» **TASK STATEMENT**
Would you reproduce exactly the lines below from the one holding "Proof. unfold handleQuizComplete." through the one holding "Elem (sampleMeaning 1", inclusive, and no others?

Stored items
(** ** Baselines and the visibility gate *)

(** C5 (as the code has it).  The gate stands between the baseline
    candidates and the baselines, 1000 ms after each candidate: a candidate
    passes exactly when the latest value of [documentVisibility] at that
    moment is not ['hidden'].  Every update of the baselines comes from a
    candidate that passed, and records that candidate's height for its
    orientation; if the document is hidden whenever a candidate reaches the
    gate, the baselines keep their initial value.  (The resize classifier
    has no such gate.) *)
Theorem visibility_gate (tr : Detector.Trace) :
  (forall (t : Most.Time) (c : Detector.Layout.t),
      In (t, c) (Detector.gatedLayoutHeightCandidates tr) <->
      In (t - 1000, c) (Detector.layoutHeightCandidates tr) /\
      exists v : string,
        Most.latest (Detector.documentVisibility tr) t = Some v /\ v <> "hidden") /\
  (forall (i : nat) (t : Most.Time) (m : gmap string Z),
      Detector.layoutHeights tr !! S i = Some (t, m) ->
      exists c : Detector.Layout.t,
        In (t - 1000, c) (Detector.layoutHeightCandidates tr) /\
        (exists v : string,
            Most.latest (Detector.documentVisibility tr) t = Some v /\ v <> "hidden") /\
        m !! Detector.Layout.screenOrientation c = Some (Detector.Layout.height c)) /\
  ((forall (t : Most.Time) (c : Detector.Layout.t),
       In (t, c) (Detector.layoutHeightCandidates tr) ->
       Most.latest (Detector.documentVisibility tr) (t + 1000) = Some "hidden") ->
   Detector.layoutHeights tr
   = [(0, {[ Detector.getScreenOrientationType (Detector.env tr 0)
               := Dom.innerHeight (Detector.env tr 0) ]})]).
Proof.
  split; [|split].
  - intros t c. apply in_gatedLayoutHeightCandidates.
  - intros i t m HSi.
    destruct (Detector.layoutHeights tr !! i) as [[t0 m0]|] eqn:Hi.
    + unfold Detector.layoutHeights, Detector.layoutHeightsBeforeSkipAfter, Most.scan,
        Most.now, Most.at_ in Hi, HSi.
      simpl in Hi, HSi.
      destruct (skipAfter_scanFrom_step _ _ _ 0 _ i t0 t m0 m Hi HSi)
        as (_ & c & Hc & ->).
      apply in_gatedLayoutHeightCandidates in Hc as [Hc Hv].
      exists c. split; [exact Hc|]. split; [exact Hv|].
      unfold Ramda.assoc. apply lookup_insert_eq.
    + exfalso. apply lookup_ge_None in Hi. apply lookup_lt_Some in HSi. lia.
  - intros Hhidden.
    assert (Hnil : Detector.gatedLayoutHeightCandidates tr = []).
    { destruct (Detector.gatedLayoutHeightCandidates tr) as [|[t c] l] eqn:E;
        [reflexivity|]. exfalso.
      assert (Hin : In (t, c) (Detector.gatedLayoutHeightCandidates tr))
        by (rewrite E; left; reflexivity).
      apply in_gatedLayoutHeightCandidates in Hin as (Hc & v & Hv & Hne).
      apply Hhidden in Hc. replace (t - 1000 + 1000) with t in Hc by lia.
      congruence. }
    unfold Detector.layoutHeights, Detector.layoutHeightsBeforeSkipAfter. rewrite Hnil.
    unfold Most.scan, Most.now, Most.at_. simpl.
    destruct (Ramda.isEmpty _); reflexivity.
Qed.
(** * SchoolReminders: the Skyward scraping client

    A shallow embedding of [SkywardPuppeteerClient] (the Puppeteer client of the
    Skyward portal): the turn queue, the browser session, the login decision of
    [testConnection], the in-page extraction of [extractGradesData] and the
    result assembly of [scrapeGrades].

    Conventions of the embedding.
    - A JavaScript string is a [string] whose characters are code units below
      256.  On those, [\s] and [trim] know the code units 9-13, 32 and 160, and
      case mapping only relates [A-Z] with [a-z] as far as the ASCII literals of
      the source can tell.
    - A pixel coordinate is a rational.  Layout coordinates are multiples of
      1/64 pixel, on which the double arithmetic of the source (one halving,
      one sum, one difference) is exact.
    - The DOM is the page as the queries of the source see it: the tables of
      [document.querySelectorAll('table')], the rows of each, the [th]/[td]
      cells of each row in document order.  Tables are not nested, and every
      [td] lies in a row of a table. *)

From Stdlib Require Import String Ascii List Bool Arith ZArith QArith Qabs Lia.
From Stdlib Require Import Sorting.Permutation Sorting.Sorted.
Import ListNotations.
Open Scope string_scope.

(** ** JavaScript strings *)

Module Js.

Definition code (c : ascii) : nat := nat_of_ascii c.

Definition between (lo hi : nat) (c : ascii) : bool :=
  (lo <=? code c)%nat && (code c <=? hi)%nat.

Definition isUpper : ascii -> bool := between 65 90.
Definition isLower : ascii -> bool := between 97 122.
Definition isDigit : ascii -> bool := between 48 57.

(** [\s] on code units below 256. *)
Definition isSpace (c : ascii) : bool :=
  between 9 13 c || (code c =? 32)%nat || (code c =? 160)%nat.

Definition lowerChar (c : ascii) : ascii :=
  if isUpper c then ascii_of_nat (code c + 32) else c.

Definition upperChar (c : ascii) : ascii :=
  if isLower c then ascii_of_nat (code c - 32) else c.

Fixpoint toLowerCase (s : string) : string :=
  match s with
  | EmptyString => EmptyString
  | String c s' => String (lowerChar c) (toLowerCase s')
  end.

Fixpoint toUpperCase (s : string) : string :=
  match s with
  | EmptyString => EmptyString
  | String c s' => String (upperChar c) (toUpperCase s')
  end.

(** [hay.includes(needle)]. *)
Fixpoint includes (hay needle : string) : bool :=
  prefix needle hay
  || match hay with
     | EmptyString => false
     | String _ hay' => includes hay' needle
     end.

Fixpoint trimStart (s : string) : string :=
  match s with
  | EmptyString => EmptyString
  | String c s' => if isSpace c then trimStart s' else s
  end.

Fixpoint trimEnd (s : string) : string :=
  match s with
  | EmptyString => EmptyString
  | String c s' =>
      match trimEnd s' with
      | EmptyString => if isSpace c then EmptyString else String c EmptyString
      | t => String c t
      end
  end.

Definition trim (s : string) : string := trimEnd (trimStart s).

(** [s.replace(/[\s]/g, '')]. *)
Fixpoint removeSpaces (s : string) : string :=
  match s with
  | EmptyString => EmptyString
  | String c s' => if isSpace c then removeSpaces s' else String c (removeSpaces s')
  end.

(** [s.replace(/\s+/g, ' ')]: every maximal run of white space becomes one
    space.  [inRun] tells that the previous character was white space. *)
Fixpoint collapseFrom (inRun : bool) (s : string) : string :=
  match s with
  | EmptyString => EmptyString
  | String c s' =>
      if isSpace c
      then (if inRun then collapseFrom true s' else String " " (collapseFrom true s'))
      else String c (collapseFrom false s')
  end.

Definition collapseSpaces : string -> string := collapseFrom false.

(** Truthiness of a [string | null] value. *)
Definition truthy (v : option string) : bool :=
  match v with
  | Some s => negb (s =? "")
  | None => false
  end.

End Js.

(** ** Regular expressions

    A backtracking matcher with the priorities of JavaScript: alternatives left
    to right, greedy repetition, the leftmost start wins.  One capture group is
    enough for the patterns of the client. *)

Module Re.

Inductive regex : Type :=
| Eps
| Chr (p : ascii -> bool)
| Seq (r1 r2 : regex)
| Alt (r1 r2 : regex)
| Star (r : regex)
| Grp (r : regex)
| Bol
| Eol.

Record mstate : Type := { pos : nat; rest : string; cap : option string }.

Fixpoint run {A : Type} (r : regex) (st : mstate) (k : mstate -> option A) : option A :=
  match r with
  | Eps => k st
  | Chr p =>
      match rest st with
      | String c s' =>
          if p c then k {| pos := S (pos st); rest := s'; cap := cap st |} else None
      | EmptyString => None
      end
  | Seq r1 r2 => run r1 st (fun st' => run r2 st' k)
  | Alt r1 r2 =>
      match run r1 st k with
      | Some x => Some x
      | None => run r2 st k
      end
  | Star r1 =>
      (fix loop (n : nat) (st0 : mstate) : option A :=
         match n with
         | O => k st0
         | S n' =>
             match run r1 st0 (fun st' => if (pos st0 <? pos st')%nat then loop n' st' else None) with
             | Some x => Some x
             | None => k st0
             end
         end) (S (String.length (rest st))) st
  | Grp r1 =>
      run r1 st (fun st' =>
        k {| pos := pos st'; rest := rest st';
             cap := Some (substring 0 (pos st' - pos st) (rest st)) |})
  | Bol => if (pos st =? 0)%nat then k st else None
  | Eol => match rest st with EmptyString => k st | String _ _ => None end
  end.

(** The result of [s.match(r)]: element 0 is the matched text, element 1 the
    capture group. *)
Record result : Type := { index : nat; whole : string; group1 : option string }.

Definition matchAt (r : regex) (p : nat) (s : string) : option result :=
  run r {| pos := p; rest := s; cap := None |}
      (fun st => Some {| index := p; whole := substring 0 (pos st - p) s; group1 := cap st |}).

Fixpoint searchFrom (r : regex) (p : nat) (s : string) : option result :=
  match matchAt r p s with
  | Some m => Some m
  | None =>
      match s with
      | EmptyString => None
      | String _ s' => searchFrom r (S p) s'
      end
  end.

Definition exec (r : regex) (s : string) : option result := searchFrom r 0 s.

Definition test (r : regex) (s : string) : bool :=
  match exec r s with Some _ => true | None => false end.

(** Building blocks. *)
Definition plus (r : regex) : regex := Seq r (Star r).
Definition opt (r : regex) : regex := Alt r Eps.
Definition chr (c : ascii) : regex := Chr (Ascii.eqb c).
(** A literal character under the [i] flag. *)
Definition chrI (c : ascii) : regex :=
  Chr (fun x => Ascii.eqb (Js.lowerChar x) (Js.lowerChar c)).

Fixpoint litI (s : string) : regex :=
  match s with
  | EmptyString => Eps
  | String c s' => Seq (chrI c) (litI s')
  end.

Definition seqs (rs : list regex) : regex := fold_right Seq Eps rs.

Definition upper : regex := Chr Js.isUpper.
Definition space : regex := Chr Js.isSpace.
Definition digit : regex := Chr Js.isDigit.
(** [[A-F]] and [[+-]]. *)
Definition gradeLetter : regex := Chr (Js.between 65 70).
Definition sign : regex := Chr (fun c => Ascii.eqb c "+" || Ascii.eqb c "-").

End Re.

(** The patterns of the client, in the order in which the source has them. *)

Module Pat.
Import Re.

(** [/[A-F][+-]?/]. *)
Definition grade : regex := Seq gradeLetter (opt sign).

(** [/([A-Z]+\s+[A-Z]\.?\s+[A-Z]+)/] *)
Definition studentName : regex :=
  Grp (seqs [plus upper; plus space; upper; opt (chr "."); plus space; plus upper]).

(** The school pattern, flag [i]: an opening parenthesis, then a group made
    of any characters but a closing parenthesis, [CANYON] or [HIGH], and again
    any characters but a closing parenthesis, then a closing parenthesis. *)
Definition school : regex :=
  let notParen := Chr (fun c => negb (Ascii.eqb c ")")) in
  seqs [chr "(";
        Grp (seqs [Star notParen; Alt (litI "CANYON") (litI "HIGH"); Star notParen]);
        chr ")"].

* * *

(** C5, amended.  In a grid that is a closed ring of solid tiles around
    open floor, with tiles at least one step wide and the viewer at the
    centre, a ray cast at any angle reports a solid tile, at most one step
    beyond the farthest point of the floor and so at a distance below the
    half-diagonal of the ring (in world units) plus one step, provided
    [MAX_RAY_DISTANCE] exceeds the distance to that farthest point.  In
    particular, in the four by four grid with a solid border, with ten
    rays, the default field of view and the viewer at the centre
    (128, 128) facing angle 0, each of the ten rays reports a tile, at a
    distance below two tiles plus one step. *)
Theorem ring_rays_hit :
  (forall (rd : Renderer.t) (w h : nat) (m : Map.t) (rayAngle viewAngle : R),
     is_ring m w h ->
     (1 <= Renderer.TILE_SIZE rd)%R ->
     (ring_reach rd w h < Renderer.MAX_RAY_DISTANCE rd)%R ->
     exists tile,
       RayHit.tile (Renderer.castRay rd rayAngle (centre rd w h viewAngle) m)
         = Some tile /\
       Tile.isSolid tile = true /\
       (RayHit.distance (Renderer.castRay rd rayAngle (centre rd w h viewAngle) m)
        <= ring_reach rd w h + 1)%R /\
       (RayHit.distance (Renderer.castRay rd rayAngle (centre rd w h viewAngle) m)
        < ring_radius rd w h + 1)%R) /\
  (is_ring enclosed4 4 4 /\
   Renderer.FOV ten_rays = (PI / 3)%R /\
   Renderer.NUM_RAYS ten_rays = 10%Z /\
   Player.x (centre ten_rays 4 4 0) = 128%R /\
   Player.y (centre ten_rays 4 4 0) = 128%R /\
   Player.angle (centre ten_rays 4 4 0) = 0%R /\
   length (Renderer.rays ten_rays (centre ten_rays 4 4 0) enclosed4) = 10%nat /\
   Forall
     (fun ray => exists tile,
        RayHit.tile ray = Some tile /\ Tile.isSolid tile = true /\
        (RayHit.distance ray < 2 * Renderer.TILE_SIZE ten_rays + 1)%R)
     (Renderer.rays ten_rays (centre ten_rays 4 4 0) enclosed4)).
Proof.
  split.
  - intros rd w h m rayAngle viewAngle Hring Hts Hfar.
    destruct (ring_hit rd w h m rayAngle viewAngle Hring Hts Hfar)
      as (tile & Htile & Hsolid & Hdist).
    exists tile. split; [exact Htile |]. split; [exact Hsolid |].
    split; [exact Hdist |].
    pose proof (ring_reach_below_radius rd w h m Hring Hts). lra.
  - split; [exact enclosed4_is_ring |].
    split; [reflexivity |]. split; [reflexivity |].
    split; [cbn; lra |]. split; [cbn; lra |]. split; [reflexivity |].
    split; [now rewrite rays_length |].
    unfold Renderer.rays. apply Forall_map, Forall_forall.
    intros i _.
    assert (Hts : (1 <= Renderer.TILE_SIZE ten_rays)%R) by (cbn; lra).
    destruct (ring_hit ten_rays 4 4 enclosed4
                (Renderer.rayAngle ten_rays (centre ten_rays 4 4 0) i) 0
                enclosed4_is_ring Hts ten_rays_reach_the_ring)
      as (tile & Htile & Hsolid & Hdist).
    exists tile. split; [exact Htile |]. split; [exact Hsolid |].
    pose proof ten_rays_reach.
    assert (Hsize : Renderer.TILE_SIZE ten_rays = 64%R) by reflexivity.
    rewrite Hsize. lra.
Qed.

---

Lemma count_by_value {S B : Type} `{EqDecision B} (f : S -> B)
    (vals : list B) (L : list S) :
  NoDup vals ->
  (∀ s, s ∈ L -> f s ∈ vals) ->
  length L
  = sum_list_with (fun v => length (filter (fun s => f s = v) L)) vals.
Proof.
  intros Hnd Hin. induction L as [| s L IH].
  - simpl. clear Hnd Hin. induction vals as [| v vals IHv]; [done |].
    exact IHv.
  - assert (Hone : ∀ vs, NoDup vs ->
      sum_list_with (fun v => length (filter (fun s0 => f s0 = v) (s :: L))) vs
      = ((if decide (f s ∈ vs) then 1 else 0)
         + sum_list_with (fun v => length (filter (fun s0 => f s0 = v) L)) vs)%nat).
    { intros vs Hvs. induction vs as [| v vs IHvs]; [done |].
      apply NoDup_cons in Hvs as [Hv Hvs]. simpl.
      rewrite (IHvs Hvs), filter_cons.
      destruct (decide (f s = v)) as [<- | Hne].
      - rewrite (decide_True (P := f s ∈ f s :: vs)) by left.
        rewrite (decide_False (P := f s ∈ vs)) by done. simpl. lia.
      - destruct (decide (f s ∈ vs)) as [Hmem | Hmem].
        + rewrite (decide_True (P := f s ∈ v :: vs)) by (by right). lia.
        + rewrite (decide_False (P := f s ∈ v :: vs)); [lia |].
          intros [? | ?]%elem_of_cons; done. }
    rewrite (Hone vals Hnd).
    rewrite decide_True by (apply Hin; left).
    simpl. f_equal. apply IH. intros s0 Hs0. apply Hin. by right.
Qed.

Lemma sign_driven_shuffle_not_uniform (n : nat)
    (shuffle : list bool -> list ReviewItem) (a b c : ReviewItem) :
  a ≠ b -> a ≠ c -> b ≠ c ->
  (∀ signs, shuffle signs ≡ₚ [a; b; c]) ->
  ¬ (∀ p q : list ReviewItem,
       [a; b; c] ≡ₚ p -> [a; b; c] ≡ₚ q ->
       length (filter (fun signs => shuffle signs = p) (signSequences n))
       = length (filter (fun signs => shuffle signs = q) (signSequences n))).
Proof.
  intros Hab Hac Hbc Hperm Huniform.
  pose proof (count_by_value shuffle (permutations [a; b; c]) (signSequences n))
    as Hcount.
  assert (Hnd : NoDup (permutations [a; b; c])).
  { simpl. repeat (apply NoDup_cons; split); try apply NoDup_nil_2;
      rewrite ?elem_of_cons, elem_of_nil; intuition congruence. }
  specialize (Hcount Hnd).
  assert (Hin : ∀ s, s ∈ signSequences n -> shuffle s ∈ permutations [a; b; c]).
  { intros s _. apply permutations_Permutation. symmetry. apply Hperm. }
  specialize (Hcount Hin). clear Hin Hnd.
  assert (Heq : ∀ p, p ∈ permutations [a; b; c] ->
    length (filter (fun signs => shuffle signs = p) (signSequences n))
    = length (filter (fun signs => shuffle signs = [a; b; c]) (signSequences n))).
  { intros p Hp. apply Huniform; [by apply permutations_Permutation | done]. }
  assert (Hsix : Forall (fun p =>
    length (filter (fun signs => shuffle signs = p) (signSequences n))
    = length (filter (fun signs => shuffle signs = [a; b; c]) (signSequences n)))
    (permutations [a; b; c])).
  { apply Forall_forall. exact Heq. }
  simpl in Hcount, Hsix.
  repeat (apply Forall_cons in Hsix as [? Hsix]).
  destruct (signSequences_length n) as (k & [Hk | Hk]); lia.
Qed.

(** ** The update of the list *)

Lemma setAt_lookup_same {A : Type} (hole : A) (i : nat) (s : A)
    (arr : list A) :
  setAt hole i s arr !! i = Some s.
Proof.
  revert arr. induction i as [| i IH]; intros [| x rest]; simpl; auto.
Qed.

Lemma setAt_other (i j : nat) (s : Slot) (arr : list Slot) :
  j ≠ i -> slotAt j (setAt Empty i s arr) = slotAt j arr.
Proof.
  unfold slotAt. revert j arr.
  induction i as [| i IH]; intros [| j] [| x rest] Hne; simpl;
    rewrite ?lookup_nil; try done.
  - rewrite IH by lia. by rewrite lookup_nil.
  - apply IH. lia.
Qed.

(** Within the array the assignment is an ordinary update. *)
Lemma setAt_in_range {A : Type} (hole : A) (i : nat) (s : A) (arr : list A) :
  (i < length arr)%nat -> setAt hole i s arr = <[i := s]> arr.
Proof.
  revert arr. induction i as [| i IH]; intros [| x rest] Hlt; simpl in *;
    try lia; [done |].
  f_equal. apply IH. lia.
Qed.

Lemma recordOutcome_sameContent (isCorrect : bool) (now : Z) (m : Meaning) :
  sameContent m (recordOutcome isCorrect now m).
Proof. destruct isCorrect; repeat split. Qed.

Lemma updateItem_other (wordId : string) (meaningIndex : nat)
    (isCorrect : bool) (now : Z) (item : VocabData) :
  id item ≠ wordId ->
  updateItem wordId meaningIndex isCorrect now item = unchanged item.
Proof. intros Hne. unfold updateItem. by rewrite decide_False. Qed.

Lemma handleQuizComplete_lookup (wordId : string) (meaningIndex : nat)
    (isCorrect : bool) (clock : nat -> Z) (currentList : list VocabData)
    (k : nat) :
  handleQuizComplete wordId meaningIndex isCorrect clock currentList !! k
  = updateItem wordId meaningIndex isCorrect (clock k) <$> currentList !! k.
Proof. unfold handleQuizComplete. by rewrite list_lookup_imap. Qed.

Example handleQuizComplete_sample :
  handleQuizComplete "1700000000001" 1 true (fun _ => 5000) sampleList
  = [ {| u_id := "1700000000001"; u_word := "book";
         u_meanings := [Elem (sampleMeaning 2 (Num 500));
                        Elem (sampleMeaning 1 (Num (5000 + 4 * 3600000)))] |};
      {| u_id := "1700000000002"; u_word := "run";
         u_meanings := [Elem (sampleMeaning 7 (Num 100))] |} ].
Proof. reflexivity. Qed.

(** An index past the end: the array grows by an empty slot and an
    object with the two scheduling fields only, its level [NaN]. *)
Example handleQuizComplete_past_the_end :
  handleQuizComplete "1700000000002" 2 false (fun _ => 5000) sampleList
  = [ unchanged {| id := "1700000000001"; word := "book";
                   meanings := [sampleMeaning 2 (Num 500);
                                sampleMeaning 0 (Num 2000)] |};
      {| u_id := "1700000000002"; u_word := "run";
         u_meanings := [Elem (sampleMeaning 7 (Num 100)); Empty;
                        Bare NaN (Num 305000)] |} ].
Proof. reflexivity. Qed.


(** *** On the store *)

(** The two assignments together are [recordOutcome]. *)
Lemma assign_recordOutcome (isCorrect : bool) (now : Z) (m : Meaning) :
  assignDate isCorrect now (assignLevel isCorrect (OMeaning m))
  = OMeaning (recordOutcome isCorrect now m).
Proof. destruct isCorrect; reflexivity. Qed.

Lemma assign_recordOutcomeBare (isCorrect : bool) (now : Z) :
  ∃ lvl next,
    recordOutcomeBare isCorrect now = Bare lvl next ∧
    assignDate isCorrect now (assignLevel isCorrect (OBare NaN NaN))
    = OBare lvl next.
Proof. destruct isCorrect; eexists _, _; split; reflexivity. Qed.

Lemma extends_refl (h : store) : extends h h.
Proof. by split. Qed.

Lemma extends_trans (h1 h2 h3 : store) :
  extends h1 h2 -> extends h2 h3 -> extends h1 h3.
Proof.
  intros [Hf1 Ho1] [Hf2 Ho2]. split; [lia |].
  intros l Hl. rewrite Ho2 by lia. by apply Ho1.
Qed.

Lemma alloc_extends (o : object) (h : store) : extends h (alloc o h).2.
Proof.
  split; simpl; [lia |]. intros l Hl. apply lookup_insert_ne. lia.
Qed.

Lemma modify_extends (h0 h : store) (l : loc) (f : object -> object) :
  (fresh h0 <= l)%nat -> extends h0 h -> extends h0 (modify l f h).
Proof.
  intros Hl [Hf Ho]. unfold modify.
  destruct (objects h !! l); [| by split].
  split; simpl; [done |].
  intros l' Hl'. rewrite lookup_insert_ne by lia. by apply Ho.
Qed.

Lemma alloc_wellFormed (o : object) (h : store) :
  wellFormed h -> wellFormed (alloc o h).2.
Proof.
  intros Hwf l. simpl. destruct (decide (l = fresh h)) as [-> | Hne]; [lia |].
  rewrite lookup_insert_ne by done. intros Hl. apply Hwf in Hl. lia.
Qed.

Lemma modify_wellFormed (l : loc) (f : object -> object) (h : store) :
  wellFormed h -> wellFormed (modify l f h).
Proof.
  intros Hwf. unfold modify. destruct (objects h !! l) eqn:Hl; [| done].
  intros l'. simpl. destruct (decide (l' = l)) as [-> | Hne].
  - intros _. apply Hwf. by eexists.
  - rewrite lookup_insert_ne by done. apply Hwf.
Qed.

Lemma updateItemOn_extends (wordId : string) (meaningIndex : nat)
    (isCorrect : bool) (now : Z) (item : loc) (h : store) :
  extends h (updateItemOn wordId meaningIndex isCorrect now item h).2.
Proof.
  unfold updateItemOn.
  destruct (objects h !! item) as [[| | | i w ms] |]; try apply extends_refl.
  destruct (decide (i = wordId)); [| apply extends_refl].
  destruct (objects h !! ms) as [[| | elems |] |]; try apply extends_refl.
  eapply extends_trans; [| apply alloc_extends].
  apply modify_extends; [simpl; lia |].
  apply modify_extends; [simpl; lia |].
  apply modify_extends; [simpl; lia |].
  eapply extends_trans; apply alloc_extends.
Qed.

» **RESPONSE FOR THIS EXERCISE**
Proof. unfold handleQuizComplete. by rewrite list_lookup_imap. Qed.

Example handleQuizComplete_sample :
  handleQuizComplete "1700000000001" 1 true (fun _ => 5000) sampleList
  = [ {| u_id := "1700000000001"; u_word := "book";
         u_meanings := [Elem (sampleMeaning 2 (Num 500));
                        Elem (sampleMeaning 1 (Num (5000 + 4 * 3600000)))] |};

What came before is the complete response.